(** [impl Storage for MemStorage]. *)
Definition get_entries `{Proto} (c : t) (low high : N) (max_size : option N)
    (context : GetEntriesContext) : outcome (t * Result (list Entry)) :=
  if low <? first_index c then mret (c, Err (Store Compacted))
  else if last_index c +w 1 <? high then Panicked
  else if trigger_log_unavailable c && can_async context then
    mret (c <| get_entries_context := Some context |>, Err (Store LogTemporarilyUnavailable))
  else
    e0 ← vget (entries c) 0;
    ents ← vslice (entries c) (low -w e_index e0) (high -w e_index e0);
    mret (c, Ok (limit_size ents max_size)).

Definition term (c : t) (idx : N) : outcome (Result N) :=
  if idx =? sm_index (snapshot_metadata c) then mret (Ok (sm_term (snapshot_metadata c)))
  else
    let offset := first_index c in
    if idx <? offset then mret (Err (Store Compacted))
    else if last_index c <? idx then mret (Err (Store Unavailable))
    else e ← vget (entries c) (idx -w offset); mret (Ok (e_term e)).

Definition get_snapshot (c : t) (request_index to : N) : outcome (t * Result Snapshot) :=
  if trigger_snap_unavailable c then
    mret (c <| trigger_snap_unavailable := false |>, Err (Store SnapshotTemporarilyUnavailable))
  else
    snap ← snapshot c;
    mret (c, Ok (if sm_index (s_metadata snap) <? request_index
                 then snap <| s_metadata ::= λ m, m <| sm_index := request_index |> |> else snap)).

#[global] Instance storage `{Proto} : Storage t := {|
  st_initial_state c := Ok (raft_state c);
  st_entries := get_entries;
  st_term := term;
  st_first_index c := Ok (first_index c);
  st_last_index c := Ok (last_index c);
  st_snapshot := get_snapshot
|}.

(** ** The log it holds *)

Record wf (c : t) : Prop := mk_wf {
  wf_contiguous : contiguous (first_index c) (entries c);
  wf_first : sm_index (snapshot_metadata c) < first_index c;
  wf_bound : first_index c + len (entries c) < u64_modulus
}.

Definition view (c : t) : stable_view :=
  mkView (first_index c - 1)
    (if sm_index (snapshot_metadata c) =? first_index c - 1
     then Some (sm_term (snapshot_metadata c)) else None)
    (entries c).
End MemStorage.

Section mem_storage.
Context (c : MemStorage.t) (Hc : MemStorage.wf c).
#[local] Set Default Proof Using "Hc".
Import MemStorage.

Lemma mem_last_index : last_index c + 1 = first_index c + len (entries c).
Proof.
  destruct Hc as [Hct Hf Hb]. unfold last_index.
  destruct (last (entries c)) as [e|] eqn:E; [by apply contiguous_last|].
  apply last_None in E. unfold first_index in *. rewrite E in *. rewrite len_nil in *. simpl in *.
  destruct (N.lt_ge_cases (sm_index (snapshot_metadata c) + 1) u64_modulus); [u64_solve|].
  pose proof (u64_add_lt (sm_index (snapshot_metadata c)) 1). lia.
Qed.

Lemma mem_head e l : entries c = e :: l → e_index e = first_index c.
Proof. unfold first_index. by intros ->. Qed.

Lemma mem_term_law i e :
  first_index c - 1 < i → entries c !! N.to_nat (i - (first_index c - 1) - 1) = Some e →
  term c i = Done (Ok (e_term e)).
Proof.
  intros Hi He. pose proof mem_last_index as Hl. destruct Hc as [Hct Hf Hb].
  pose proof (lookup_lt_Some _ _ _ He) as Hlt. unfold term. unfold len in *.
  rewrite (proj2 (N.eqb_neq _ _)), !(proj2 (N.ltb_ge _ _)) by lia. u64_norm. unfold vget.
  replace (i - first_index c) with (i - (first_index c - 1) - 1) by lia. by rewrite He.
Qed.

Lemma mem_term_dummy :
  term c (first_index c - 1) = Done match sv_dummy_term (view c) with
    | Some t => Ok t | None => Err (Store Compacted) end.
Proof.
  destruct Hc as [Hct Hf Hb]. unfold term, view. simpl.
  rewrite (N.eqb_sym (first_index c - 1)). destruct (N.eqb_spec (sm_index (snapshot_metadata c)) (first_index c - 1));
    [done|]. by rewrite (proj2 (N.ltb_lt _ _)) by lia.
Qed.

Lemma mem_entries_law `{Proto} lo hi max ctx :
  first_index c - 1 < lo → lo < hi → hi ≤ first_index c - 1 + len (entries c) + 1 →
  ∃ c' r, get_entries c lo hi max ctx = Done (c', r) ∧ wf c' ∧ view c' = view c ∧
    (r = Ok (limit_size (sub_entries (first_index c - 1) (entries c) lo hi) max) ∨
     can_async ctx = true ∧ r = Err (Store LogTemporarilyUnavailable)).
Proof.
  intros Hlo Hlt Hhi. pose proof mem_last_index as Hl. destruct Hc as [Hct Hf Hb]. unfold get_entries.
  u64_norm. rewrite !(proj2 (N.ltb_ge _ _)) by lia.
  destruct (trigger_log_unavailable c && can_async ctx) eqn:Ea.
  - do 2 eexists. split_and!; [done|by split|done|]. right. split; [by destruct (can_async ctx), (trigger_log_unavailable c)|done].
  - destruct (entries c) as [|e0 l] eqn:E; [rewrite len_nil in *; lia|].
    pose proof (mem_head _ _ E) as He. cbn [vget unwrap mbind outcome_bind]. unfold vget. simpl. rewrite He.
    u64_norm. unfold vslice. rewrite !(proj2 (N.leb_le _ _)) by lia. simpl.
    do 2 eexists. split_and!; [done|by split; rewrite ?E|done|]. left. unfold sub_entries.
    do 3 f_equal; [lia|]. f_equal. lia.
Qed.

Lemma mem_entries_frame `{Proto} lo hi max ctx c' r :
  get_entries c lo hi max ctx = Done (c', r) → wf c' ∧ view c' = view c.
Proof.
  unfold get_entries. destruct (_ <? _); [intros; simplify_outcome; by split|].
  destruct (_ <? _); [done|]. destruct (_ && _); intros; simplify_outcome; [split; [by destruct Hc|done]|by split].
Qed.

Lemma mem_snapshot_frame req to c' r :
  get_snapshot c req to = Done (c', r) → wf c' ∧ view c' = view c.
Proof.
  unfold get_snapshot. destruct (trigger_snap_unavailable c); intros; simplify_outcome;
    [split; [by destruct Hc|done]|by split].
Qed.
End mem_storage.

#[export] Instance mem_storage_laws `{Proto} : StorageLaws MemStorage.t.
Proof.
  refine {| st_wf := MemStorage.wf; st_view := MemStorage.view |}.
  - intros c [Hct Hf Hb]. simpl. by rewrite N.sub_add by lia.
  - intros c [Hct Hf Hb]. simpl. lia.
  - intros c [Hct Hf Hb]. simpl. f_equal. lia.
  - intros c Hc. simpl. pose proof (mem_last_index c Hc). destruct Hc as [Hct Hf Hb]. f_equal. lia.
  - intros c i e Hc Hi He. by apply mem_term_law.
  - intros c Hc. by apply mem_term_dummy.
  - intros c lo hi max ctx Hc Hlo Hlt Hhi. by apply mem_entries_law.
  - intros c lo hi max ctx c' r Hc. by apply mem_entries_frame.
  - intros c req to c' r Hc. by apply mem_snapshot_frame.
Defined.

(** ** Changing the in-memory log *)
Section mem_changes.
Context (c : MemStorage.t) (Hc : MemStorage.wf c).
#[local] Set Default Proof Using "Hc".
Import MemStorage.

Lemma mem_append_wf a ents :
  ents ≠ [] → contiguous a ents → first_index c ≤ a → a ≤ last_index c + 1 →
  a + len ents < u64_modulus →
  ∃ c', append c ents = Done c' ∧ wf c' ∧
    view c' = (mkView (sv_dummy (view c)) (sv_dummy_term (view c))
                (take (N.to_nat (a - first_index c)) (entries c) ++ ents)).
Proof.
  intros Hne Hct Hfa Hal Hb. pose proof (mem_last_index c Hc) as Hl.
  destruct ents as [|e0 ents']; [done|]. set (ents := e0 :: ents') in *.
  pose proof (contiguous_head _ _ _ Hct) as He. destruct Hc as [Hcc Hcf Hcb]. unfold append. simpl.
  fold ents. rewrite He. u64_norm. rewrite !(proj2 (N.ltb_ge _ _)) by lia. unfold drain_back.
  rewrite (proj2 (N.leb_le _ _)) by lia. simpl. eexists. split; [done|].
  set (c' := c <| entries := _ |>).
  assert (first_index c' = first_index c) as Hf.
  { unfold first_index at 1. simpl. destruct (decide (a = first_index c)) as [->|].
    - by rewrite N.sub_diag.
    - destruct (entries c) as [|e l] eqn:E; [rewrite len_nil in *; lia|].
      destruct (N.to_nat (a - first_index c)) eqn:En; [lia|]. simpl. by apply (mem_head c Hc _ l). }
  unfold view. rewrite Hf. split; [|done]. split; rewrite ?Hf; simpl.
  - apply contiguous_app. split; [by apply contiguous_take|].
    unfold len in *. rewrite length_take_le by lia. by replace (first_index c + _) with a by lia.
  - done.
  - rewrite len_app. unfold len in *. rewrite length_take_le by lia. lia.
Qed.

Lemma mem_compact_wf k :
  first_index c < k → k ≤ last_index c →
  ∃ c', compact c k = Done c' ∧ wf c' ∧
    view c' = mkView (k - 1) None (drop (N.to_nat (k - first_index c)) (entries c)).
Proof.
  intros Hk1 Hk2. pose proof (mem_last_index c Hc) as Hl. pose proof Hc as [Hcc Hcf Hcb].
  unfold compact. u64_norm. rewrite (proj2 (N.leb_gt _ _)), (proj2 (N.ltb_ge _ _)) by lia.
  destruct (entries c) as [|e0 l] eqn:E; [rewrite len_nil in *; lia|]. change (head (e0 :: l)) with (Some e0). cbn iota.
  rewrite (mem_head c Hc _ _ E). u64_norm. unfold drain_front. rewrite (proj2 (N.leb_le _ _)) by lia.
  cbn [mbind outcome_bind]. eexists. split; [done|]. rewrite <-E in *. set (c' := c <| entries := _ |>).
  assert (contiguous k (drop (N.to_nat (k - first_index c)) (entries c))) as Hd.
  { replace k with (first_index c + N.of_nat (N.to_nat (k - first_index c))) at 1 by lia.
    apply contiguous_drop; [unfold len in *; lia|done]. }
  assert (first_index c' = k) as Hf.
  { unfold first_index at 1. simpl. destruct (drop _ (entries c)) as [|e l'] eqn:Ed.
    - apply (f_equal length) in Ed. rewrite length_drop in Ed. unfold len in *. simpl in *. lia.
    - simpl. by apply (contiguous_head _ _ l'). }
  unfold view. rewrite Hf. split.
  - split; rewrite ?Hf; simpl; [done|lia|]. unfold len in *. rewrite length_drop. lia.
  - simpl. f_equal. by rewrite (proj2 (N.eqb_neq _ _)) by lia.
Qed.

Lemma mem_apply_snapshot_wf snap :
  first_index c ≤ sm_index (s_metadata snap) → sm_index (s_metadata snap) + 1 < u64_modulus →
  (apply_snapshot c snap).2 = Ok tt ∧ wf (apply_snapshot c snap).1 ∧
  view (apply_snapshot c snap).1 =
    mkView (sm_index (s_metadata snap)) (Some (sm_term (s_metadata snap))) [].
Proof.
  intros Hf Hb. unfold apply_snapshot. rewrite (proj2 (N.ltb_ge _ _)) by lia. cbn [fst snd].
  split; [done|]. split.
  - split; unfold first_index; simpl; rewrite ?len_nil; u64_norm; [done|lia..].
  - unfold view, first_index. simpl. u64_norm. rewrite N.add_sub. by rewrite N.eqb_refl.
Qed.

(** Discarding everything forgets where the log was truncated. *)
Lemma mem_compact_all :
  entries c ≠ [] →
  ∃ c', compact c (last_index c + 1) = Done c' ∧
    first_index c' = sm_index (snapshot_metadata c) + 1 ∧ last_index c' = sm_index (snapshot_metadata c).
Proof.
  intros Hne. pose proof (mem_last_index c Hc) as Hl. pose proof Hc as [Hcc Hcf Hcb]. unfold compact.
  destruct (entries c) as [|e0 l] eqn:E; [done|]. change (head (e0 :: l)) with (Some e0). cbn iota.
  rewrite (mem_head c Hc _ _ E). u64_norm. rewrite len_cons in *.
  rewrite (proj2 (N.leb_gt _ _)), (proj2 (N.ltb_ge _ _)) by lia. unfold drain_front.
  rewrite len_cons, (proj2 (N.leb_le _ _)) by lia. cbn [mbind outcome_bind]. eexists. split; [done|].
  rewrite drop_ge by (unfold len in *; simpl; lia). unfold first_index, last_index. simpl. u64_norm. done.
Qed.
End mem_changes.

(** ** Properties *)

(** Appending a contiguous batch to the in-memory storage succeeds whenever
    it neither overlaps compacted entries nor leaves a gap, and what is read
    back afterwards is the old log up to the batch's first index followed by
    the batch, cut to the size limit. *)
Theorem mem_storage_append_read `{Proto} (c : MemStorage.t) (a : N) (ents : list Entry)
    (lo hi : N) (max : option N)
    (Hc : MemStorage.wf c) (Hne : ents ≠ []) (Hct : contiguous a ents)
    (Hfirst : MemStorage.first_index c ≤ a) (Hlast : a ≤ MemStorage.last_index c + 1)
    (Hb : a + len ents < u64_modulus)
    (Hlo : MemStorage.first_index c ≤ lo) (Hlt : lo < hi) (Hhi : hi ≤ a + len ents) :
  let log := take (N.to_nat (a - MemStorage.first_index c)) (MemStorage.entries c) ++ ents in
  ∃ c', MemStorage.append c ents = Done c' ∧ MemStorage.wf c' ∧
    MemStorage.get_entries c' lo hi max GenReady =
    Done (c', Ok (limit_size (take (N.to_nat (hi - lo)) (drop (N.to_nat (lo - MemStorage.first_index c)) log)) max)).
Proof.
  intros log. destruct (mem_append_wf c Hc a ents Hne Hct Hfirst Hlast Hb) as (c' & Happ & Hwf & Hv).
  exists c'. split_and!; [done..|]. unfold MemStorage.view in Hv. injection Hv as Hd _ He.
  pose proof (mem_last_index c Hc). destruct Hc as [Hcc Hcf Hcb]. pose proof Hwf as [_ Hwf0 _].
  assert (MemStorage.first_index c' = MemStorage.first_index c) as Hfe by lia.
  assert (len (MemStorage.entries c') = a - MemStorage.first_index c + len ents) as Hlen.
  { rewrite He, len_app. unfold len in *. rewrite length_take_le by lia. lia. }
  destruct (mem_entries_law c' Hwf lo hi max GenReady) as (c2 & r & Hg & _ & _ & Hr); [lia..|].
  destruct Hr as [->|[? _]]; [|done].
  assert (c2 = c') as ->.
  { unfold MemStorage.get_entries in Hg. repeat (destruct (_ <? _); [simplify_outcome; done|]).
    rewrite andb_false_r in Hg. by simplify_outcome. }
  rewrite Hg, He, Hfe. unfold sub_entries. do 6 f_equal. lia.
Qed.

# WORK REQUEST
Using the data above, transcribe the lines that run from the line with "Lemma mem_compact_wf k" to the line with "assert (contiguous k", both ends kept, and output nothing else.

# RESPONSE AREA
Lemma mem_compact_wf k :
  first_index c < k → k ≤ last_index c →
  ∃ c', compact c k = Done c' ∧ wf c' ∧
    view c' = mkView (k - 1) None (drop (N.to_nat (k - first_index c)) (entries c)).
Proof.
  intros Hk1 Hk2. pose proof (mem_last_index c Hc) as Hl. pose proof Hc as [Hcc Hcf Hcb].
  unfold compact. u64_norm. rewrite (proj2 (N.leb_gt _ _)), (proj2 (N.ltb_ge _ _)) by lia.
  destruct (entries c) as [|e0 l] eqn:E; [rewrite len_nil in *; lia|]. change (head (e0 :: l)) with (Some e0). cbn iota.
  rewrite (mem_head c Hc _ _ E). u64_norm. unfold drain_front. rewrite (proj2 (N.leb_le _ _)) by lia.
  cbn [mbind outcome_bind]. eexists. split; [done|]. rewrite <-E in *. set (c' := c <| entries := _ |>).
  assert (contiguous k (drop (N.to_nat (k - first_index c)) (entries c))) as Hd.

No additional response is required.